TASK DETAILS. Your task is to copy the lines of the data below from the line holding "strategy : StrategyType;" through the line holding "(** * TechnicalIndicators *)", inclusive, exactly and with nothing added.

TASK INPUT section start

(* ===== verification/Signals.v ===== *)
(** Trading signals: core/quant_engine/signal_generator.py and vectorized_signals.py.

    [TechnicalIndicators] over the interface [Pandas], the generator that signals for
    the last bar of a price table, and the vectorised generator that feeds the live
    ensemble, whose chains of [where] are shown to decide each bar by itself.  The
    reasons and the validation of the signals that only logs are left out. *)

From stdpp Require Import base option list strings.
From Stdlib Require Import ZArith Lia Floats.SpecFloat.
From S2P Require Import Prelude PyFloat FloatFacts Constants KisClient Series.

Abbreviation NaN := S754_nan.
Definition one : float := of_Z 1.
Definition gt (x y : float) : bool := flt y x.

(** A price table; a column may be missing *)
Record Ohlcv := { close : Series; high : option Series; low : option Series; volume : option Series }.

Record Signal := { strategy : StrategyType; value : float; confidence : float }.
Definition silent (st : StrategyType) : Signal := {| strategy := st; value := fzero; confidence := fzero |}.

Section Generators.
Context {pd : Pandas}.

(** * TechnicalIndicators *)

Definition sma (series : Series) (period : Z) : Series := rolling_mean period period series.
Definition rsi (series : Series) (period : Z) : Series :=
  let delta := diff series in
  let gain := where_v delta (stest (λ x, gt x fzero) delta) fzero in
  let loss := where_v (smap fneg delta) (stest (λ x, flt x fzero) delta) fzero in
  let alpha := fdiv one (of_Z period) in
  let avg_gain := ewm_alpha alpha period gain in
  let avg_loss := ewm_alpha alpha period loss in
  let rs := szip fdiv avg_gain (replace_zero NaN avg_loss) in
  smap (λ r, fsub (of_Z 100) (fdiv (of_Z 100) (fadd one r))) rs.
(** (upper, middle, lower) *)
Definition bollinger_bands (series : Series) (period : Z) (num_std : float) : Series * Series * Series :=
  let middle := rolling_mean period period series in
  let std := rolling_std period series in
  (szip fadd middle (smap (fmul num_std) std), middle, szip fsub middle (smap (fmul num_std) std)).
(** (line, signal line, histogram) *)
Definition macd (series : Series) (fast slow signal : Z) : Series * Series * Series :=
  let macd_line := szip fsub (ewm_span fast fast series) (ewm_span slow slow series) in
  let signal_line := ewm_span signal signal macd_line in
  (macd_line, signal_line, szip fsub macd_line signal_line).
Definition true_range (h l c : Series) : Series :=
  let prev_close := shift 1 c in
  let tr1 := szip fsub h l in
  let tr2 := smap fabs (szip fsub h prev_close) in
  let tr3 := smap fabs (szip fsub l prev_close) in
  (λ t, row_max [t.1.1; t.1.2; t.2]) <$> zip (zip tr1 tr2) tr3.
Definition atr (h l c : Series) (period : Z) : Series := rolling_mean period period (true_range h l c).
Definition adx (h l c : Series) (period : Z) : Series :=
  let plus_dm := smap (clip_lower fzero) (szip fsub h (shift 1 h)) in
  let minus_dm := smap (clip_lower fzero) (szip fsub (shift 1 l) l) in
  let plus_dm := where_v plus_dm (scmp gt plus_dm minus_dm) fzero in
  let minus_dm := where_v minus_dm (scmp gt minus_dm plus_dm) fzero in
  let alpha := fdiv one (of_Z period) in
  let atr_smooth := replace_zero NaN (ewm_alpha alpha period (true_range h l c)) in
  let plus_di := szip fdiv (smap (fmul (of_Z 100)) (ewm_alpha alpha period plus_dm)) atr_smooth in
  let minus_di := szip fdiv (smap (fmul (of_Z 100)) (ewm_alpha alpha period minus_dm)) atr_smooth in
  let dx := fillna fzero (szip fdiv (smap (λ d, fmul (of_Z 100) (fabs d)) (szip fsub plus_di minus_di))
    (replace_zero NaN (szip fadd plus_di minus_di))) in
  ewm_alpha alpha period dx.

TASK INPUT section end

OUTPUT.
Record Signal := { strategy : StrategyType; value : float; confidence : float }.
Definition silent (st : StrategyType) : Signal := {| strategy := st; value := fzero; confidence := fzero |}.

Section Generators.
Context {pd : Pandas}.

(** * TechnicalIndicators *)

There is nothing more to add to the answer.